- Your task
Scan the lines below for the string "pose" and copy every one that has it.
Segment Start: Exercise inputs
Lemma wp_start_hook i s pend : ev_inv s pend -> (i < length (hooks s))%nat -> (length (htab s) <= i)%nat ->
  wp (start_hook oracle i) (fun r s' => steady s s' /\ (length (htab s') <= S i)%nat /\ (is_some r = true -> someone_cannot s'))
     ev_safe s.
Proof.
  intros Hi Hlt Hht. destruct (hook_at s pend i Hi Hlt) as (_ & c & _ & _ & Hat). unfold start_hook. wp_step.
  eapply wp_get_at; [exact Hat|]. intros k Hk (_ & _ & Hs & _). wp_step.
  apply wp_mono with (Q := fun v s1 => quiet s s1 /\ (v = 0 -> someone_cannot s1)) (X := ev_safe); [| |done].
  { rewrite Hs. destruct c; [by wp_step|by apply wp_socket_started|by apply wp_pair_start]. }
  intros ok s1 [Hq Hok]. pose proof (qt_htab _ _ Hq) as Eh. destruct (Z.eqb_spec ok 0) as [E|_].
  { wp_step. split_and!; [by apply quiet_steady|rewrite Eh; lia|auto]. }
  wp_step. eapply wp_get_at; [by apply (at_hook_quiet _ _ _ _ Hq)|]. intros k1 _ _.
  case_bool_decide; [wp_step; wp_step; wp_step; split_and!; [by apply quiet_steady|rewrite Eh; lia|done]|].
  wp_step. unfold add_handle. wp_step. wp_step. case_bool_decide.
  { wp_step. wp_step. split_and!; [by apply quiet_steady|rewrite Eh; lia|done]. }
  pose proof (hooks_bound s pend Hi). destruct (Z.geb_spec (Z.of_nat (length (htab s1))) WIN32_MAX_FHS) as [Hge|_];
    [rewrite Eh in Hge; lia|].
  wp_step. wp_step. split_and!; [by apply quiet_steady in Hq|cbn; rewrite length_app, Eh; cbn; lia|done].
Qed.

Lemma wp_start_hooks n i s pend : ev_inv s pend -> (i + n <= length (hooks s))%nat -> (length (htab s) <= i)%nat ->
  wp (each_hook n i (start_hook oracle)) (fun r s' => steady s s' /\ (is_some r = true -> someone_cannot s')) ev_safe s.
Proof.
  revert i s. induction n as [|n IH]; intros i s Hi Hlt Hht; cbn [each_hook]; [wp_step; split; [reflexivity|done]|].
  wp_step. eapply wp_mono; [apply (wp_start_hook i s pend); [done|lia|done]| |done].
  intros r s1 (Hs1 & Hh1 & Hr). destruct r; [wp_step; auto|].
  eapply wp_mono; [apply (IH (S i)); [by eapply steady_inv| |done]| |done].
  - rewrite (core_length s); [lia|]. apply (mv_core _ _ (steady_moved _ _ Hs1)).
  - intros r s2 [Hs2 Hr2]. split; [by etrans|done].
Qed.

(** ** The whole wait *)

(** Why nothing is waited for. *)
Definition no_wait (s : evstate) : Prop := htab s = [] \/ someone_cannot s.

Definition processed (s : evstate) (pend : list ptr) (s' : evstate) : Prop :=
  exists more, ev_inv s' (pend ++ more) /\ moved s s' /\ (pend ++ more <> [] \/ no_wait s').

Lemma wp_ev_process pend s : ev_inv s pend -> wp (fdevent_process oracle) (fun _ => processed s pend) ev_safe s.
Proof.
  intros Hi. unfold fdevent_process. wp_step. wp_step. wp_step.
  eapply wp_mono; [apply (wp_prepare_hooks (length (hooks s)) 0 false pend s); [done|lia|done]| |done].
  intros g s1 (more & Hi1 & Hm1 & Hg). wp_step.
  apply wp_mono with (Q := fun d s2 => if (d : bool) then exists more, ev_inv s2 (pend ++ more) /\ moved s s2 /\ no_wait s2
    else moves s pend true s2) (X := ev_safe); [| |done].
  - destruct g; [wp_step; by exists more|]. wp_step. wp_step. wp_step. unfold for_hooks at 1. wp_step. wp_step.
    set (s2 := set_htab [] s1). assert (Hi2 : ev_inv s2 (pend ++ more)) by (by apply ev_inv_htab).
    assert (Hs12 : steady s1 s2) by (unfold steady; reflexivity).
    eapply wp_mono; [apply (wp_start_hooks (length (hooks s2)) 0 s2 (pend ++ more)); [done|lia|done]| |done].
    intros r s3 [Hs3 Hr]. pose proof (steady_inv _ _ _ Hs3 Hi2) as Hi3.
    assert (Hm3 : moved s s3) by (etrans; [exact Hm1|]; apply steady_moved; exact (transitivity Hs12 Hs3)).
    destruct r; [wp_step; exists more; split_and!; [done|done|right; by apply Hr]|].
    wp_step. wp_step. destruct (Nat.eqb_spec (length (htab s3)) 0) as [E|_].
    { wp_step. exists more. split_and!; [done|done|left; by apply nil_length_inv]. }
    wp_step. eapply wp_mono; [by apply wp_wait_for_hooks| |done]. intros [] s4 (more4 & Hi4 & Hm4 & H4). wp_step.
    eapply wp_mono; [apply wp_for_hooks; [apply wp_stop_hook|exact Hi4]| |done]. intros r s5 H5. wp_step.
    assert (Hm : moved s s4) by exact (transitivity Hm3 Hm4). rewrite <- app_assoc in *.
    pose proof (moves_trans s s4 pend true s5 _ _ Hi4 Hm ltac:(intros _; by apply H4) H5) as H. exact H.
  - intros [] s2 H2; [wp_step; destruct H2 as (more2 & ? & ? & ?); exists more2; auto|].
    destruct H2 as (more2 & Hi2 & Hm2 & Hb2). wp_step.
    eapply wp_mono; [apply wp_for_hooks; [apply wp_peek_hook|exact Hi2]| |done]. intros r s3 H3. wp_step.
    destruct (moves_trans s s2 pend true s3 _ _ Hi2 Hm2 Hb2 H3) as (more3 & ? & ? & ?). exists more3. auto.
Qed.
End process.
Segment End: Exercise inputs
- Expected answer
  intros ok s1 [Hq Hok]. pose proof (qt_htab _ _ Hq) as Eh. destruct (Z.eqb_spec ok 0) as [E|_].
  pose proof (hooks_bound s pend Hi). destruct (Z.geb_spec (Z.of_nat (length (htab s1))) WIN32_MAX_FHS) as [Hge|_];
    intros r s3 [Hs3 Hr]. pose proof (steady_inv _ _ _ Hs3 Hi2) as Hi3.
    pose proof (moves_trans s s4 pend true s5 _ _ Hi4 Hm ltac:(intros _; by apply H4) H5) as H. exact H.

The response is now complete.